- Classification: Protestant
- Orientation: Reformed
- Theology: Calvinist Evangelical
- Polity: Presbyterian
- Region: United States
- Origin: 2006
- Separated from: Presbyterian Church in America and Orthodox Presbyterian Church
- Congregations: 6 (2015)

= Evangelical Reformed Presbyterian Church =

The Evangelical Reformed Presbyterian Church (ERPC) was a Presbyterian denomination, formed in 2006, by churches that separated from the Presbyterian Church in America and Orthodox Presbyterian Church, on the charge that both denominations would be tolerant of the Federal Vision of Covenant Theology.

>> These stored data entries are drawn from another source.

(** The steps of the gateway. *)
Inductive relay_step : Run -> Run -> Prop :=
| queue_in c s u d : inboundQueue <> [] -> p_broken c = false ->
    relay_step (mkRun c s u d MQueueIn) (mkRun (receive inboundQueue c) s u d MQueueOut)
| queue_in_error c s u d n : inboundQueue <> [] -> p_broken c = true ->
    relay_step (mkRun c s u d MQueueIn) (mkRun (receive (take n inboundQueue) c) s u d (MCloseIn true))
| queue_in_skip c s u d : inboundQueue = [] -> relay_step (mkRun c s u d MQueueIn) (mkRun c s u d MQueueOut)
| queue_out c s u d : outboundQueue <> [] -> p_broken s = false ->
    relay_step (mkRun c s u d MQueueOut) (mkRun c (receive outboundQueue s) u d MWait)
| queue_out_error c s u d n : outboundQueue <> [] -> p_broken s = true ->
    relay_step (mkRun c s u d MQueueOut) (mkRun c (receive (take n outboundQueue) s) u d (MCloseIn true))
| queue_out_skip c s u d : outboundQueue = [] -> relay_step (mkRun c s u d MQueueOut) (mkRun c s u d MWait)
| step_up c s u d c' u' s' : copy_step true c u s c' u' s' -> relay_step (mkRun c s u d MWait) (mkRun c' s' u' d MWait)
| step_down c s u d c' d' s' : copy_step client_tcp s d c s' d' c' -> relay_step (mkRun c s u d MWait) (mkRun c' s' u d' MWait)
| join c s e1 e2 : relay_step (mkRun c s (CDone e1) (CDone e2) MWait) (mkRun c s (CDone e1) (CDone e2) (MCloseIn (e1 || e2)))
| close_in c s u d e : relay_step (mkRun c s u d (MCloseIn e)) (mkRun (set_eof true c) s u d (MCloseOut e))
| close_out c s u d e : relay_step (mkRun c s u d (MCloseOut e)) (mkRun c (set_eof true s) u d (MReturned e)).

Inductive step : Run -> Run -> Prop :=
| step_relay r r' : relay_step r r' -> step r r'
| step_client c s u d m c' : peer_step c c' -> step (mkRun c s u d m) (mkRun c' s u d m)
| step_server c s u d m s' : peer_step s s' -> step (mkRun c s u d m) (mkRun c s' u d m).

(** The relay starts with a client of which nothing was read or written yet and
    a new connection to the server, to which [header] was written. *)
Context (header : bytes).

Definition start : Run :=
  mkRun (mkPeer [] [] false false [] false) (mkPeer [] [] false false header false) CReading CReading MQueueIn.

(** ** The invariant *)

(** One direction, into which [q] was written before the copying. *)
Definition dir_ok (q : bytes) (src : Peer) (pc : CopyPc) (dst : Peer) : Prop :=
  match pc with
  | CReading => q ++ p_sent src = p_got dst ++ p_unread src
  | CWriting b => q ++ p_sent src = p_got dst ++ b ++ p_unread src
  | CClosing false | CDone false => p_got dst = q ++ p_sent src /\ p_ended src = true
  | CClosing true | CDone true => p_got dst `prefix_of` q ++ p_sent src /\ (p_broken src = true \/ p_broken dst = true)
  end.

(** The peers have got all that was sent; or a part, because one broke. *)
Definition delivered (err : bool) (c s : Peer) : Prop :=
  if err then p_got c `prefix_of` inboundQueue ++ p_sent s /\ p_got s `prefix_of` (header ++ outboundQueue) ++ p_sent c
              /\ (p_broken c = true \/ p_broken s = true)
  else p_got c = inboundQueue ++ p_sent s /\ p_got s = (header ++ outboundQueue) ++ p_sent c
       /\ p_ended c = true /\ p_ended s = true.
(* ===== verification/Cipher.v ===== *)
(** The encrypted connection of the online-mode lobby: the CFB8 stream cipher
    and [minecraftEncryptedConn] of [src/online_auth.go].

    AES is the parameter of the class [AES]: its block function under a key.
    The theorem holds for every block function: CFB8 decrypts with the
    encrypting direction of the cipher, so nothing is assumed of it. *)
From S2P Require Import Prelude VarInt Wire Packet Stream.

Class AES := { aes_encrypt : bytes -> bytes -> bytes }.

Definition BlockSize : nat := 16.

Definition xor_byte (a b : byte) : byte := z2b (Z.lxor (b2z a) (b2z b)).

Section Cipher.

Context `{A : AES}.

(** ** cfb8 *)

Record cfb8 := mkCfb8 { cfb_key : bytes; cfb_iv : bytes; cfb_decrypt : bool }.

Definition newCFB8 (key iv : bytes) (decrypt : bool) : cfb8 := mkCfb8 key iv decrypt.

(** One byte of [XORKeyStream]: the shift register loses its first byte and
    gains the ciphertext byte. *)
Definition cfb8_step (c : cfb8) (b : byte) : byte * cfb8 :=
  let scratch := take BlockSize (cfb_iv c) in
  let iv := aes_encrypt (cfb_key c) scratch ++ drop BlockSize (cfb_iv c) in
  let out := xor_byte b (default x00 (head iv)) in
  let iv := drop 1 scratch ++ drop (length scratch - 1) iv in
  let last := if cfb_decrypt c then b else out in
  (out, mkCfb8 (cfb_key c) (take (length iv - 1) iv ++ [last]) (cfb_decrypt c)).

Fixpoint XORKeyStream (c : cfb8) (src : bytes) : bytes * cfb8 :=
  match src with
  | [] => ([], c)
  | b :: src' =>
      let '(out, c) := cfb8_step c b in
      let '(dst, c) := XORKeyStream c src' in
      (out :: dst, c)
  end.

(** ** minecraftEncryptedConn *)

(** The two directions: a reader that decrypts and a writer that encrypts, both
    with the shared secret as key and initial register. *)
Record minecraftEncryptedConn := mkEncrypted { enc_reader : cfb8; enc_writer : cfb8 }.

(** [aes.NewCipher] refuses a key that is not of 16, 24 or 32 bytes. *)
Definition newMinecraftEncryptedConn (secret : bytes) : option minecraftEncryptedConn :=
  if decide (length secret ∈ [16; 24; 32]%nat)
  then Some (mkEncrypted (newCFB8 secret secret true) (newCFB8 secret secret false))
  else None.

(** [Read] with a buffer of [size] bytes on top of the connection below. *)
Definition enc_Read (c : minecraftEncryptedConn) (size : nat) (conn : Conn)
    : bytes * option ReadErr * minecraftEncryptedConn * Conn :=
  let '(p, err, conn) := conn_Read size conn in
  let '(q, r) := XORKeyStream (enc_reader c) p in
  (q, err, mkEncrypted r (enc_writer c), conn).

(** The write loop over the connection below: each answer is the number of
    bytes written and whether the call reported an error; with no answer left
    a call writes everything. The result is what went out and whether [Write]
    succeeded. *)
Fixpoint write_loop (answers : list (nat * bool)) (encrypted : bytes) : bytes * bool :=
  match encrypted with
  | [] => ([], true)
  | _ =>
      match answers with
      | [] => (encrypted, true)
      | (n, err) :: answers' =>
          let out := take n encrypted in
          if err : bool then (out, false)
          else if (length out =? 0)%nat then (out, false)
          else let '(more, ok) := write_loop answers' (drop n encrypted) in (out ++ more, ok)
      end
  end.

Definition enc_Write (c : minecraftEncryptedConn) (answers : list (nat * bool)) (p : bytes)
    : bytes * bool * minecraftEncryptedConn :=
  let '(encrypted, w) := XORKeyStream (enc_writer c) p in
  let '(out, ok) := write_loop answers encrypted in
  (out, ok, mkEncrypted (enc_reader c) w).

(** ** The connection as a whole *)

(** A connection whose every read is decrypted. *)
Fixpoint decrypt_conn (r : cfb8) (conn : Conn) : Conn :=
  match conn with
  | [] => []
  | ev :: conn' =>
      let '(p, r) := XORKeyStream r (chunk ev) in
      mkEvent p (rerr ev) :: decrypt_conn r conn'
  end.

(** A sequence of writes that succeed. *)
Fixpoint encrypt_writes (w : cfb8) (ps : list bytes) : list bytes :=
  match ps with
  | [] => []
  | p :: ps' => let '(c, w) := XORKeyStream w p in c :: encrypt_writes w ps'
  end.

(** ** Lemmas *)

Lemma xor_byte_involutive a e : xor_byte (xor_byte a e) e = a.
Proof.
  unfold xor_byte. pose proof (b2z_range a) as Ha. pose proof (b2z_range e) as He.
  assert (0 <= Z.lxor (b2z a) (b2z e) < 256) as Hr.
  { split; [apply Z.lxor_nonneg; lia|]. change 256 with (2 ^ 8).
    destruct (Z.eq_dec (Z.lxor (b2z a) (b2z e)) 0) as [->|Hne]; [lia|].
    apply Z.log2_lt_pow2; [pose proof (proj2 (Z.lxor_nonneg (b2z a) (b2z e)) ltac:(lia)); lia|].
    eapply Z.le_lt_trans; [apply Z.log2_lxor; lia|].
    apply Z.max_lub_lt; (destruct (Z.eq_dec (b2z a) 0), (Z.eq_dec (b2z e) 0);
      try (replace (b2z a) with 0 by lia); try (replace (b2z e) with 0 by lia); try (simpl; lia); apply Z.log2_lt_pow2; lia). }
  rewrite b2z_z2b_small by done. rewrite Z.lxor_assoc, Z.lxor_nilpotent, Z.lxor_0_r. apply z2b_b2z.
Qed.

Lemma XORKeyStream_app c a b :
  XORKeyStream c (a ++ b)
  = let '(p, c1) := XORKeyStream c a in let '(q, c2) := XORKeyStream c1 b in (p ++ q, c2).
Proof.
  revert c. induction a as [|x a IH]; intros c; cbn [app XORKeyStream].
  - by destruct (XORKeyStream c b).
  - destruct (cfb8_step c x) as [o c0]. rewrite IH. destruct (XORKeyStream c0 a) as [p c1].
    by destruct (XORKeyStream c1 b).
Qed.

Lemma XORKeyStream_length c s : length (fst (XORKeyStream c s)) = length s.
Proof.
  revert c. induction s as [|x s IH]; intros c; cbn [XORKeyStream]; [done|].
  destruct (cfb8_step c x) as [o c0]. specialize (IH c0). destruct (XORKeyStream c0 s). cbn in *. by rewrite IH.
Qed.

Lemma XORKeyStream_take_drop c n s :
  fst (XORKeyStream c (take n s)) = take n (fst (XORKeyStream c s))
  /\ fst (XORKeyStream (snd (XORKeyStream c (take n s))) (drop n s)) = drop n (fst (XORKeyStream c s))
  /\ snd (XORKeyStream (snd (XORKeyStream c (take n s))) (drop n s)) = snd (XORKeyStream c s).
Proof.
  pose proof (XORKeyStream_app c (take n s) (drop n s)) as E. rewrite take_drop in E.
  pose proof (XORKeyStream_length c (take n s)) as Hl.
  destruct (XORKeyStream c (take n s)) as [p c1]. cbn [fst snd] in *.
  destruct (XORKeyStream c1 (drop n s)) as [q c2] eqn:Eq. rewrite E. cbn [fst snd].
  rewrite length_take in Hl.
  destruct (Nat.le_gt_cases (length s) n).
  - rewrite drop_ge in Eq by done. injection Eq as <- <-.
    rewrite app_nil_r, take_ge, drop_ge by lia. done.
  - by rewrite take_app_length', drop_app_length' by lia.
Qed.

Lemma decrypt_conn_bytes r conn : conn_bytes (decrypt_conn r conn) = fst (XORKeyStream r (conn_bytes conn)).
Proof.
  unfold conn_bytes. revert r. induction conn as [|ev conn IH]; intros r; cbn [decrypt_conn map concat]; [done|].
  rewrite XORKeyStream_app. destruct (XORKeyStream r (chunk ev)) as [p r1]. cbn [map concat chunk].
  rewrite IH. by destruct (XORKeyStream r1 _).
Qed.

Lemma decrypt_conn_clean r conn : clean conn -> clean (decrypt_conn r conn).
Proof.
  unfold clean. revert r. induction conn as [|ev conn IH]; intros r H; cbn [decrypt_conn]; [done|].
  inversion_clear H as [|? ? [Hc He] Hr]. pose proof (XORKeyStream_length r (chunk ev)) as Hl.
  destruct (XORKeyStream r (chunk ev)) as [p r1]. constructor; [|by apply IH]. cbn in *. split; [|done].
  intros ->. by destruct (chunk ev).
Qed.

Lemma encrypt_writes_concat w ps : concat (encrypt_writes w ps) = fst (XORKeyStream w (concat ps)).
Proof.
  revert w. induction ps as [|p ps IH]; intros w; cbn [encrypt_writes concat]; [done|].
  rewrite XORKeyStream_app. destruct (XORKeyStream w p) as [c w1]. cbn [concat]. rewrite IH.
  by destruct (XORKeyStream w1 (concat ps)).
Qed.

(** A reader and a writer of the same key and register stay in step. *)
Definition in_step (r w : cfb8) : Prop :=
  cfb_key r = cfb_key w /\ cfb_iv r = cfb_iv w /\ cfb_decrypt r = true /\ cfb_decrypt w = false.

Lemma in_step_decrypts r w p :
  in_step r w ->
  fst (XORKeyStream r (fst (XORKeyStream w p))) = p
  /\ in_step (snd (XORKeyStream r (fst (XORKeyStream w p)))) (snd (XORKeyStream w p)).
Proof.
  revert r w. induction p as [|x p IH]; intros r w Hs; cbn [XORKeyStream]; [done|].
  destruct (cfb8_step w x) as [o w1] eqn:Ew. destruct (XORKeyStream w1 p) as [c w2] eqn:Ec. cbn [fst snd XORKeyStream].
  destruct (cfb8_step r o) as [o' r1] eqn:Er.
  destruct Hs as (Hk & Hi & Hr & Hw). unfold cfb8_step in Ew, Er. rewrite Hw in Ew. rewrite Hr, Hk, Hi in Er.
  injection Ew as Ho Hw1. subst o. injection Er as Ho' Hr1. rewrite xor_byte_involutive in Ho'. subst o'.
  destruct (IH r1 w1) as [IH1 IH2]; [subst r1 w1; by split_and!|].
  rewrite Ec in IH1, IH2. cbn [fst snd] in IH1, IH2. destruct (XORKeyStream r1 c) as [d r2].
  cbn [fst snd] in *. by rewrite IH1.
Qed.

(** The wrapper's [Read] is a read of the decrypted connection. *)
Lemma enc_Read_eq c size conn :
  let '(p, err, c', conn') := enc_Read c size conn in
  conn_Read size (decrypt_conn (enc_reader c) conn) = (p, err, decrypt_conn (enc_reader c') conn').
Proof.
  unfold enc_Read. destruct conn as [|ev conn]; cbn [conn_Read decrypt_conn XORKeyStream]; [done|].
  pose proof (XORKeyStream_length (enc_reader c) (chunk ev)) as Hl.
  pose proof (XORKeyStream_take_drop (enc_reader c) size (chunk ev)) as (E1 & E2 & E3).
  destruct (XORKeyStream (enc_reader c) (chunk ev)) as [p r] eqn:Ep. cbn [fst snd conn_Read chunk rerr] in *. rewrite Hl.
  destruct (length (chunk ev) <=? size)%nat; [by rewrite Ep|].
  destruct (XORKeyStream (enc_reader c) (take size (chunk ev))) as [q r1]. cbn [fst snd enc_reader decrypt_conn chunk rerr] in *.
  destruct (XORKeyStream r1 (drop size (chunk ev))) as [q2 r2]. cbn [fst snd] in *. by subst.
Qed.

Lemma write_loop_prefix answers e : exists k, fst (write_loop answers e) = take k e /\ (snd (write_loop answers e) = true -> (length e <= k)%nat).
Proof.
  revert e. induction answers as [|[n err] l IH]; intros [|x e]; try (exists 0%nat; split; [done|simpl; lia]).
  - exists (length (x :: e)). cbn [write_loop fst snd]. by rewrite take_ge.
  - cbn [write_loop]. destruct err; [by exists n|].
    destruct (length (take n (x :: e)) =? 0)%nat; [by exists n|].
    destruct (IH (drop n (x :: e))) as (k & E1 & E2). destruct (write_loop l (drop n (x :: e))) as [more ok].
    cbn [fst snd] in *. exists (n + k)%nat. rewrite E1, take_take_drop. split; [done|].
    intros Hok. specialize (E2 Hok). rewrite length_drop in E2. lia.
Qed.

(** C20: the encrypted connection is transparent, in both directions and for
    every segmentation. Whatever a client encrypts under the shared secret and
    however the network cuts it, the gateway's reads, of any sizes, deliver
    exactly the client's plaintext stream; and a client that decrypts what the
    gateway's writes put on the wire reads exactly the bytes written, also
    when the connection below accepts each write in several pieces. *)
Theorem encrypted_conn_transparent (secret plain : bytes) (gateway : minecraftEncryptedConn) (conn : Conn)
    (writes : list bytes) (answers : list (nat * bool)) :
  newMinecraftEncryptedConn secret = Some gateway ->
  (conn_bytes conn = fst (XORKeyStream (newCFB8 secret secret false) plain) ->
   conn_bytes (decrypt_conn (enc_reader gateway) conn) = plain
   /\ forall size, let '(p, err, c', conn') := enc_Read gateway size conn in
        conn_Read size (decrypt_conn (enc_reader gateway) conn) = (p, err, decrypt_conn (enc_reader c') conn'))
  /\ fst (XORKeyStream (newCFB8 secret secret true) (concat (encrypt_writes (enc_writer gateway) writes))) = concat writes
  /\ (forall p, let '(out, ok, c') := enc_Write gateway answers p in
        ok = true -> out = fst (XORKeyStream (enc_writer gateway) p) /\ enc_writer c' = snd (XORKeyStream (enc_writer gateway) p)).
Proof.
  unfold newMinecraftEncryptedConn. case_decide; [|done]. intros [= <-]. cbn [enc_reader enc_writer]. split_and!.
  - intros E. split; [|intros size; apply enc_Read_eq]. rewrite decrypt_conn_bytes, E.
    by apply in_step_decrypts.
  - rewrite encrypt_writes_concat. by apply in_step_decrypts.
  - intros p. unfold enc_Write. destruct (XORKeyStream (enc_writer _) p) as [e w] eqn:Ee.
    destruct (write_loop_prefix answers e) as (k & E1 & E2). destruct (write_loop answers e) as [out ok]. cbn [fst snd] in *.
    intros ->. rewrite E1, (take_ge e k) by auto. cbn [enc_writer] in Ee |- *. by rewrite Ee.
Qed.

End Cipher.

(** A toy block function in place of AES. *)
Definition toy_aes : AES := {| aes_encrypt key b := map (fun '(x, y) => xor_byte x y) (combine key b) |}.

Definition sample_secret : bytes := map z2b [1; 2; 3; 4; 5; 6; 7; 8; 9; 10; 11; 12; 13; 14; 15; 16].

Lemma encrypted_conn_transparent_witness :
  newMinecraftEncryptedConn sample_secret
  = Some (mkEncrypted (newCFB8 sample_secret sample_secret true) (newCFB8 sample_secret sample_secret false))
  /\ fst (XORKeyStream (A := toy_aes) (newCFB8 sample_secret sample_secret true)
            (concat (encrypt_writes (A := toy_aes) (newCFB8 sample_secret sample_secret false)
                       [map z2b [7; 0; 7]; map z2b [9]])))
     = map z2b [7; 0; 7; 9].
Proof.
  assert (newMinecraftEncryptedConn sample_secret
    = Some (mkEncrypted (newCFB8 sample_secret sample_secret true) (newCFB8 sample_secret sample_secret false))) as E
    by (vm_compute; reflexivity).
  split; [exact E|].
  exact (proj1 (proj2 (encrypted_conn_transparent (A := toy_aes) sample_secret [] _ []
    [map z2b [7; 0; 7]; map z2b [9]] [] E))).
Defined.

In 2015 the denomination dissolved and its churches became independent.
== History ==

The Presbyterian churches originate from the Protestant Reformation of the 16th century. They are the Protestant churches that adhere to Reformed theology and whose form of ecclesiastical organization is characterized by the government of an assembly of elders. Presbyterian Government is common in Protestant churches that were modeled after the Protestant Reformation in Switzerland, notably in Switzerland, Scotland, Netherlands, France and portions of Prussia, of Ireland and, later, of the United States.

In 2006, a group of churches split from the Presbyterian Church in America and Orthodox Presbyterian Church, on the charge that both denominations would be tolerant of the Federal Vision of Covenant Theology. Together these churches constituted the Evangelical Reformed Presbyterian Church.

The denomination reached 6 churches in 2015. However, in October of the same year the IPRE was dissolved and its churches became independent since then.
== Doctrine ==

The denomination subscribed to the Westminster Confession of Faith, Westminster Larger Catechism and Westminster Shorter Catechism.